Supplementary Figure 4: Transcriptome data analysis.

(a) Venn diagrams of differentially expressed genes in MG1655 E. coli 1h post-induction. The set of significantly differentially expressed native genes (alpha < 0.05) was identified separately for each of three synthetic gene circuits comparing cells transformed with the synthetic circuits to cells transformed with the corresponding empty plasmids. Up-regulated and down-regulated genes for each sample are displayed in black and red, respectively; (b) List of top ten differentially expressed genes (black are up-regulated, red are down-regulated). Tables report the top ten differentially expressed genes for each construct and the associated regulatory sigma factors. Bold names indicate genes differentially expressed also at 15 min post-induction. Left columns show the differentially expressed genes that are shared among all 3 constructs; (c) Volcano plots.
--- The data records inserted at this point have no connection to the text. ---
(* ===== verification/Durable.v ===== *)
(** * What the store holds for a restart

    Besides the indexed data the store holds the undo records of the last
    blocks and the cursor, [IndexerInfoKV].  [durable] says what they are worth:
    the recorded blocks are the newest of the rollback buffer, all but the
    oldest at most, and the cursor names the tip.  Blocks, rollbacks and
    mempool snapshots keep it up. *)
From S2P Require Import Prelude ByteOrder EncDec Timestamp Types MergeOperation Table Rocks.
From S2P Require Import CoreTables KvStore KvStoreLaws Commit RollbackBuffer Bitcoin Context.
From S2P Require Import AddressIndexers RunesTables Runes Charms Indexers Stage Instances StageLaws Chain History Persist.

(** ** The cursor *)
Definition info_key : RawKey := encode_key IndexerInfoKV tt.
Definition info_of (p : Point) : IndexerInfo := indexer_info_new (point_height p) (point_hash p) false.

Lemma info_key_user : user_key info_key.
Proof. apply (bool_decide_eq_true_1 _). vm_compute. reflexivity. Qed.
Lemma info_key_not_tx : ¬ tx_key info_key.
Proof. intros [[r Heq]|[r Heq]]; discriminate Heq. Qed.

Section Cursor.
Context {DB : Type} `{RocksDBOk DB} `{HashOrderOk} `{Ordinals} `{!CharmsLib} `{!Machine}.
Context {Ext : Type} `{!IndexMap TransactionIndexer (list byte) Ext}.
Context {C : Type} `{!MokaCache (Utxo Ext) C}.

Abbreviation data st := (db_latest (sh_db (st_db st))).

(** A block sets the cursor to its point. *)
Lemma block_task_info {now : Clock} w point txs (st : Stage DB C) task cache :
  block_task now w point txs st = Ok (task, cache) → write_buffer task !! info_key = Some (Set_ (encode (info_of point))).
Proof.
  intros (t1 & t2 & _ & Ht2 & Ht3)%block_task_inv.
  apply task_set_inv, buffered_wb in Ht3. rewrite Ht3, lookup_insert_ne by (intros Heq; discriminate Heq).
  apply task_set_inv, buffered_wb in Ht2. rewrite Ht2. apply lookup_insert_eq.
Qed.

(** A mempool snapshot sets it to its last pseudo block, or writes nothing. *)
Lemma mempool_task_info {now : Clock} w blocks (st : Stage DB C) task cache :
  mempool_task now w blocks st = Ok (task, cache) →
  write_buffer task = ∅ ∨
  ∃ h, fits 64 h ∧ write_buffer task !! info_key =
    Some (Set_ (encode (indexer_info_new h (point_hash (st_last_processed st)) true))).
Proof.
  unfold mempool_task. intros Hb. apply res_bind_ok in Hb as ([ctx c1] & _ & Hb).
  apply res_bind_ok in Hb as ([[t1 ctx1] c2] & Ht1 & Hb). apply or_restart_ok in Ht1. injection Hb as <- _.
  destruct blocks as [|b blocks _] using rev_ind; [injection Ht1 as <- _ _; by left|right].
  unfold enumerate in Ht1. rewrite imap_app, for_each_app in Ht1. apply res_bind_ok in Ht1 as ([[t2 ctx2] c3] & _ & Ht1).
  cbn [imap for_each] in Ht1. unfold index_mempool_block in Ht1. apply res_bind_ok in Ht1 as (s3 & Hs3 & Hs3').
  apply res_bind_ok in Hs3 as ([[t4 ctx4] c5] & _ & Hs3). apply res_bind_ok in Hs3 as (t5 & Ht5 & Hs3).
  injection Hs3 as <-. injection Hs3' as <- _ _.
  apply task_set_inv, buffered_wb in Ht5. eexists. split; [|rewrite Ht5; apply lookup_insert_eq]. apply wrapping_add_fits.
Qed.

(** ** Commits of the stage *)
Lemma index_block_commit now w point txs (st st' : Stage DB C) :
  stage_ok st → (∀ task cache, block_task now w point txs st = Ok (task, cache) → keys_fit task) → point_ok point →
  commit_fresh (clock_commit now) (st_db st) → index_block now w point txs st = Ok st' →
  ∃ task cache, block_task now w point txs st = Ok (task, cache) ∧ task_ready task (st_db st) ∧
    task_mempool task = false ∧ (is_Some (original_kvs task) ↔ w_mutable w = true) ∧
    commit_result (clock_commit now) (finalize task) point (st_max_rollbacks st) None (st_db st) (st_db st') ∧
    st_rollback_buffer st' =
      match original_kvs task with
      | Some o => add_block point o (st_rollback_buffer st)
      | None => st_rollback_buffer st
      end.
Proof.
  intros [Hst Hc] Hk Hp Hfresh Hidx. pose proof Hidx as Hi. unfold index_block in Hi.
  apply res_bind_ok in Hi as ([task cache] & Htask & Hi). exists task, cache. split; [exact Htask|].
  pose proof (block_task_steps _ _ _ _ _ _ Htask) as Hsteps.
  assert (task_wf task) as Hwf by (eapply task_steps_wf; [exact Hsteps|apply begin_wf]).
  assert (task_ready task (st_db st)) as Hready.
  { eapply steps_ready; [exact Hsteps|by apply begin_readable|apply begin_wf|apply begin_originals
                        |by apply begin_snapshot|done|by eapply Hk]. }
  destruct (ready_commit (clock_commit now) task point (st_max_rollbacks st) None (st_db st))
    as (sh' & Happly & _ & _ & _ & Hres); [done..|].
  destruct (task_steps_same _ _ _ Hsteps) as (_ & _ & Hmem & Hiff).
  unfold commit_block in Hi. cbv zeta in Hi. rewrite Happly in Hi. injection Hi as <-.
  split; [done|]. split; [by rewrite <-Hmem|]. split; [|by split]. rewrite <-Hiff.
  cbn [begin_indexing_task original_kvs]. destruct (w_mutable w); split; intros Hx; try done; by apply is_Some_None in Hx.
Qed.

Lemma index_mempool_commit now w info blocks (st st' : Stage DB C) :
  stage_ok st → (∀ task cache, mempool_task now w blocks st = Ok (task, cache) → keys_fit task) →
  fits 64 (mempool_tip_height (st_last_processed st) blocks) → length (point_hash (st_last_processed st)) = 32 →
  commit_fresh (clock_commit now) (st_db st) → index_mempool now w info blocks st = Ok st' →
  ∃ task cache o, mempool_task now w blocks st = Ok (task, cache) ∧ task_ready task (st_db st) ∧
    task_mempool task = true ∧ original_kvs task = Some o ∧
    commit_result (clock_commit now) (finalize task)
      (MkPoint (mempool_tip_height (st_last_processed st) blocks) (point_hash (st_last_processed st)))
      (st_max_rollbacks st) (Some (snapshot_timestamp info)) (st_db st) (st_db st') ∧
    st_rollback_buffer st' = add_block (MkPoint u64_MAX (point_hash (st_last_processed st))) o (st_rollback_buffer st).
Proof.
  intros [Hst Hc] Hk Hh Hl Hfresh Hidx. pose proof Hidx as Hi. unfold index_mempool in Hi.
  apply res_bind_ok in Hi as ([task cache] & Htask & Hi).
  pose proof (mempool_task_steps _ _ _ _ _ Htask) as Hsteps.
  assert (task_wf task) as Hwf by (eapply task_steps_wf; [exact Hsteps|apply begin_mempool_wf]).
  assert (task_ready task (st_db st)) as Hready.
  { eapply steps_ready; [exact Hsteps|exact (begin_readable true _ Hst)|apply begin_mempool_wf| |by apply begin_mempool_snapshot|done|by eapply Hk].
    exact (begin_originals true (st_db st)). }
  destruct (ready_commit (clock_commit now) task
              (MkPoint (mempool_tip_height (st_last_processed st) blocks) (point_hash (st_last_processed st)))
              (st_max_rollbacks st) (Some (snapshot_timestamp info)) (st_db st))
    as (sh' & Happly & _ & _ & _ & Hres); [done..|].
  destruct (task_steps_same _ _ _ Hsteps) as (_ & _ & Hmem & Hiff). destruct (proj1 Hiff) as [o Ho]; [by eexists|].
  exists task, cache, o. unfold commit_mempool in Hi. cbv zeta in Hi. rewrite Happly in Hi.
  cbn [or_restart map_err rbind finalize fin_original_kvs] in Hi. rewrite Ho in Hi. injection Hi as <-.
  split; [done|]. split; [done|]. split; [by rewrite <-Hmem|]. by split_and!.
Qed.
End Cursor.

(** ** Lists of blocks *)

(** Consecutive heights, from the one given downwards. *)
Definition descend (top : N) (l : list PointWithOriginalKVs) : Prop :=
  ∀ i e, l !! i = Some e → (point_height (pk_point e) + N.of_nat i = top)%N.

Lemma descend_cons top e l :
  descend (top + 1) (e :: l) ↔ point_height (pk_point e) = (top + 1)%N ∧ descend top l.
Proof.
  split.
  - intros Hd. split; [specialize (Hd 0 e eq_refl); lia|]. intros i x Hx. specialize (Hd (S i) x Hx). lia.
  - intros [He Hd] [|i] x Hx; [injection Hx as <-; lia|]. specialize (Hd i x Hx). lia.
Qed.

Lemma descend_take n top l : descend top l → descend top (take n l).
Proof. intros Hd i e [He _]%lookup_take_Some. by apply Hd. Qed.

(** The blocks of a window are the newest of them. *)
Lemma window_take (n : nat) top l :
  descend top l → filter (λ e, is_true (top + 1 - N.of_nat n <=? point_height (pk_point e))%N) l = take n l.
Proof.
  revert n top. induction l as [|e l IH]; intros n top Hd; [by rewrite take_nil|].
  pose proof (Hd 0 e eq_refl) as He. simpl in He. rewrite filter_cons. unfold is_true.
  destruct n as [|n]; cbn [take].
  - rewrite decide_False by (rewrite N.leb_le; lia). apply elem_of_nil_inv.
    intros x [Hle [i Hx]%list_elem_of_lookup]%list_elem_of_filter. apply N.leb_le in Hle.
    specialize (Hd (S i) x Hx). lia.
  - rewrite decide_True by (apply N.leb_le; lia). f_equal. destruct l as [|e' l]; [by rewrite take_nil|].
    pose proof (Hd 1 e' eq_refl) as He'. simpl in He'. rewrite <-(IH n (top - 1)%N).
    + apply list_filter_iff. intros x. unfold is_true. rewrite !N.leb_le. lia.
    + intros i x Hx. specialize (Hd (S i) x Hx). lia.
Qed.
Volcano plots show genes that display large changes and are also statistically significant (DeSeq2, n=3). Symbol colors correspond to the constructs colors displayed in (a) with pSB1C3-Lux, pD864-LacZ and pSB1C3-H3 displayed in yellow, blue and red, respectively. (d) Transcription profiles of the dnaKJ, htpG, ibpAB and groSL regulons and the GFP monitor cassette from DH10B cells with induced synthetic construct pD864-LacZ and pSB1C3-H3. Top profiles are for strains containing only the empty plasmid 15 min post-induction, middle and bottom profiles are for strains containing synthetic constructs 15 and 60 min post-induction, respectively. Solid grey regions show average and transparent red regions span the min to max of transcription profiles generated from three biological replicates. Genetic designs below each profile are drawn using SBOLv notation.